Travma nedir, kimleri ne derece etkiler, üstesinden gelmek mümkün müdür?

Sorularımızı Psikolojik Danışman ve Aile Danışmanı Aslıhan Saka yanıtladı.

Maltepe Üniversitesi’nde İngilizce Psikolojik Rehberlik ve Danışmanlık eğitimi alan Aslıhan Saka, uzmanlık alanını; Aile Danışmanlığı, Cinsel Terapi, Bilişsel Davranışçı Terapi, Şema Terapi ve Duygu Odaklı Terapi eğitimleri alarak genişletti. Deprem sonrası yaşanan travmalar üzerine sorularımızı yönelttiğimiz Saka, sadece deprem gibi olağanüstü durumlarda değil bireysel anlamda yaşanan travmalara da dikkat çekti.

Psikolojik travma nedir?

Biz, psikolojik travmayı; kişinin beklemediği bir olaya sınırlarını zorlayan bir şekilde maruz kalması olarak tanımlıyoruz. Bunlar normal yaşam deneyiminin ötesinde yaşanan olaylardır. Mesela trafik kazası, yangın, tacize uğrama gibi durumlar, bireylerde bir travma yaratacağı gibi; doğal afetler hem bireysel hem de toplumsal travmalara neden olabilir. Kahramanmaraş merkezli yaşadığımız ve 11 ilimizi etkileyen deprem bireysel anlamda depremi birebir yaşayanlarda derin travmalar yaratırken tüm insanlığı derinden etkiledi ve depremi yaşayan yaşamayan tüm insanlarda da toplumsal travmaya neden oldu.   

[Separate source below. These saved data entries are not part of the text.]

(* ===== verification/_CoqProject ===== *)
-Q . S2P
Prelude.v
BytesPipe.v
StdCopy.v
LogCopier.v
LogRing.v
ContainerState.v
LifeCycle.v
LifeLogic.v
LifeProgs.v
LifeProps.v
FileSys.v
Archive.v
ArchiveDiff.v
ArchiveProps.v
OvlArchive.v
OvlArchiveProps.v
FileSysWf.v
Digest.v
DigestSet.v
Chain.v
FileStore.v
GraphDriver.v
LayerStore.v
LayerInv.v
LayerOps.v
LayerProps.v
ContainerConfig.v
ImageModel.v
ImageFS.v
ImageStore.v
ImageInv.v
ImageProps.v
ImageRuns.v
Reference.v
RefStore.v
RefProps.v
ImageCache.v
CacheProps.v
ImageService.v
ServiceProps.v
Commit.v
CommitProps.v
OvlOpts.v
OvlMount.v
OvlOptProps.v
OvlMountProps.v
OvlCopyUp.v
OvlProps.v
OvlLookup.v
SimpImage.v
OvlReaddir.v
OvlDirFile.v
OvlDir.v
OvlReaddirProps.v
OvlDirFileProps.v
OvlLookupProps.v
OvlUnion.v
OvlView.v
OvlDirInv.v
OvlDirCopy.v
OvlDirOps.v
OvlDirProps.v
OvlDcache.v
OvlDirRename.v
OvlDirExchange.v
OvlSession.v
OvlLower.v
OvlUnionDemo.v
OvlSessionDemo.v
DriverBase.v
Overlay2.v
Overlay2Props.v
Overlay2Mount.v
Overlay2Get.v
Overlay2Users.v
Overlay2Label.v
Overlay2Remove.v
Overlay2Spec.v
(** ** Programs that leave a part of the state alone *)

Section Fixes.
Context {St B : Type} (f : St → B) (C : B → Prop).
(** From a state in which the part is as [C] says. *)
Definition fixes {A} (m : M St A) : Prop := ∀ s, C (f s) → f (m s).2 = f s.
Lemma fixes_ret {A} (a : A) : fixes (mret a).
Proof. done. Qed.
Lemma fixes_fail {A} e : fixes (fail e : M St A).
Proof. done. Qed.
Lemma fixes_panic {A} x : fixes (panic x : M St A).
Proof. done. Qed.
Lemma fixes_get : fixes get.
Proof. done. Qed.
Lemma fixes_modify g : (∀ s, f (g s) = f s) → fixes (modify g).
Proof. intros Hg s _. apply Hg. Qed.
Lemma fixes_bind {A A'} (m : M St A) (k : A → M St A') : fixes m → (∀ a, fixes (k a)) → fixes (m ≫= k).
Proof.
  intros Hm Hk s Hs. specialize (Hm s Hs). unfold mbind, M_bind. destruct (m s) as [[a|e|x] s']; [|done|done]. cbn in *. rewrite Hk; [done|by rewrite Hm].
Qed.
Lemma fixes_get_bind {A} (k : St → M St A) : (∀ s, C (f s) → fixes (k s)) → fixes (s ← get; k s).
Proof. intros Hk s Hs. exact (Hk s Hs s Hs). Qed.
Lemma fixes_attempt {A} (m : M St A) : fixes m → fixes (attempt m).
Proof. intros Hm s Hs. specialize (Hm s Hs). unfold attempt. by destruct (m s) as [[a|e|x] s']. Qed.
Lemma fixes_ignore {A} (m : M St A) : fixes m → fixes (ignore_err m).
Proof. intros Hm. apply fixes_bind; [by apply fixes_attempt|done]. Qed.
Lemma fixes_defer {A} b (m : M St A) c : fixes m → fixes c → fixes (defer_when b m c).
Proof.
  intros Hm Hc s Hs. specialize (Hm s Hs). unfold defer_when. destruct (m s) as [[a|e|x] s']; [| |done]; cbn in Hm; specialize (Hc s' ltac:(by rewrite Hm)).
  - destruct (b a); [|done]. destruct (c s') as [[]?]; cbn in *; congruence.
  - destruct (c s') as [[]?]; cbn in *; congruence.
Qed.
Lemma fixes_for_each {A} (l : list A) g : (∀ x, fixes (g x)) → fixes (for_each l g).
Proof. intros Hg. induction l as [|x l IH]; [apply fixes_ret|]. by apply fixes_bind. Qed.
Lemma fixes_guard b e : fixes (guard_err b e).
Proof. by destruct b. Qed.
End Fixes.
Create HintDb fixdb.
#[export] Hint Resolve fixes_ret fixes_fail fixes_panic fixes_get fixes_attempt fixes_ignore fixes_defer fixes_for_each fixes_guard : fixdb.
(** Through the program, case by case. *)
Ltac fixing :=
  intros; repeat (cbn beta iota zeta; first
    [ by eauto with fixdb
    | match goal with
      | |- fixes _ _ (get ≫= _) => apply fixes_get_bind; intros
      | |- fixes _ _ (_ ≫= _) => apply fixes_bind; intros
      | |- fixes _ _ (attempt _) => apply fixes_attempt
      | |- fixes _ _ (ignore_err _) => apply fixes_ignore
      | |- fixes _ _ (defer_when _ _ _) => apply fixes_defer
      | |- fixes _ _ (defer_on_error _ _) => apply fixes_defer
      | |- fixes _ _ (for_each _ _) => apply fixes_for_each; intros
      | |- fixes _ _ (modify _) => apply fixes_modify; intros
      | |- fixes _ _ (if ?b then _ else _) => destruct b
      | |- fixes _ _ (match ?x with _ => _ end) => destruct x
      end ]).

Peki, insan psikolojik travma yaşadığını anlar mı?

Bu durum travma sonrası stres tepkileri olarak ortaya çıkar. Bu tepkiler fizyolojik, duygusal ve bilişsel şekildedir. Fizyolojik tepkilere; yorgunluk, uykusuzluk, iştah bozukluğu gibi belirtileri örnek verebiliriz. Çaresizlik, sinirlilik ve kaygı bozukluğu gibi durumlar duygusal tepki olarak ortaya çıkabilir. Bilişsel tepkiler ise daha çok beden ve/veya zaman algısında değişiklik ile gerçek dışı imgeler olarak sıklıkla gördüğümüz tepkilerdir.

Deprem gibi toplumsal travmatik durumlarda kimler daha çok etkilenir?

Aslında böyle travmatik olaylarda, herkes maruz kaldığı oranda etkilenebilir. Ancak geçmiş öyküsünde başka zorlukları olanlar daha fazla etkilenir. Mesela; yakın geçmişte başka bir kayıp yaşayanlar, ailevi problemi olanlar, sosyal destek eksikliği yaşayanlar, çocuklar v.b… Bu gibi durumlarda psikolojik desteğin önemi daha iyi anlaşılıyor.

Deprem bölgesinde arama kurtarma ve destek çalışmalarında bulunan kişilerin de benzer travmalar yaşamaları olası mıdır?

Kesinlikle olasıdır. Yardım ekiplerinin kendilerinin de "ikinci düzeyde afetzede" olma ihtimalleri çok yüksek. Bu kişilerin bölgede çalışmalar yürütürken kendi fiziksel ve ruh sağlıklarının korunması açısından tedbirler alınmalı. Sonrasında sıkıntıları devam ederse de uzman desteği almaları son derece önemlidir.

Genel olarak travma yaşayan bir kişi, belirtileri ne zaman ciddiye almalı?

Travmatik bir olaydan sonra yetişkinlerin ve çocukların büyük bir kısmının birkaç ay boyunca travma sonrası stres tepkileri yaşaması son derece normal. Ancak bu tepkiler 6 aydan daha uzun sürerse ve 6 ay içerisinde azalmaz, git gide artarsa, günlük yaşamda uyku bozukluklarına; iş, aile ve okul yaşamında güçlüklere yol açarsa, profesyonel bir yardım alınması gerekir.

Peki travmanın üstesinden gelmek mümkün mü? Mümkünse nasıl ve ne kadar sürede?

Tabii ki mümkün. Ancak bunun nasıl mümkün olduğunun ve/veya ne kadar süreceğinin net bir cevabı yok. Yaşadığı travmanın şiddetinden geçmiş öyküsüne, kişilik özelliğinden sosyal ilişkilerine kadar birçok etken bu süreci belirler. Bu süreç herkeste farklı seyreder. Bazı insanlar bu süreci sosyalleşerek kendi kendilerine aşabildikleri gibi bazı insanlar uzman desteği almak durumunda kalabilirler. O nedenle travmaya bağlı yaşanan sıkıntılarda azalma olmuyorsa mutlaka bir uzman desteğine başvurmak gerekir.